• Work order: Which lines belong in the answer? Exactly those from the line containing "rewrite _process_reply_callback. reflexivity." through the last line of the records below, repeated as written.

_ _ _ _

Lemma X12_text_sent_is_a_piece_of_the_input_witness :
  lit "casual" = tone_var (app (world_with (lit " Hi there  ") (lit "casual"))) /\
  exists pre post,
    chars (email_input (app (world_with (lit " Hi there  ") (lit "casual")))) =
      pre ++ lit "Hi there" ++ post /\
    all_whitespace pre /\ all_whitespace post /\ lit "Hi there" <> [].
Proof.
  apply (X12_text_sent_is_a_piece_of_the_input
           (world_with (lit " Hi there  ") (lit "casual"))
           (lit "Hi there") (lit "casual")).
  reflexivity.
Defined.

(** X13.  The placeholder is ordinary text of the input widget: when the
    program has started, pressing "Generate Reply" at once passes validation
    and sends the placeholder to the service, in the "formal" tone. *)
Theorem X13_placeholder_is_sent
    (create : kwargs -> result ChatCompletion) (environ : gmap str str)
    (key : str) :
  getenv environ (lit "OPENAI_API_KEY") = Some key -> key <> [] ->
  exists evs w,
    main environ = (evs, Return w) /\
    chars (email_input (app w)) =
      lit "Enter the email you want to reply to here..." /\
    api_log (run_thread create (click_generate w)) =
      [request_of (lit "Enter the email you want to reply to here...")
                  (lit "formal")].
Proof.
  intros Hk Hne. exists (startup_events key), initial_world.
  rewrite main_cases, Hk. destruct key as [|c r]; [congruence|].
  split; [reflexivity|]. split; [reflexivity|].
  unfold click_generate. cbn [initial_world app generate_button].
  rewrite generate_reply_valid by (vm_compute; discriminate).
  unfold run_thread. cbn [threads].
  change (threads initial_world) with (@nil (str * str)). cbn [List.app].
  rewrite _process_reply_callback. reflexivity.
Qed.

_ _ _ _

• Solution:
  rewrite _process_reply_callback. reflexivity.
Qed.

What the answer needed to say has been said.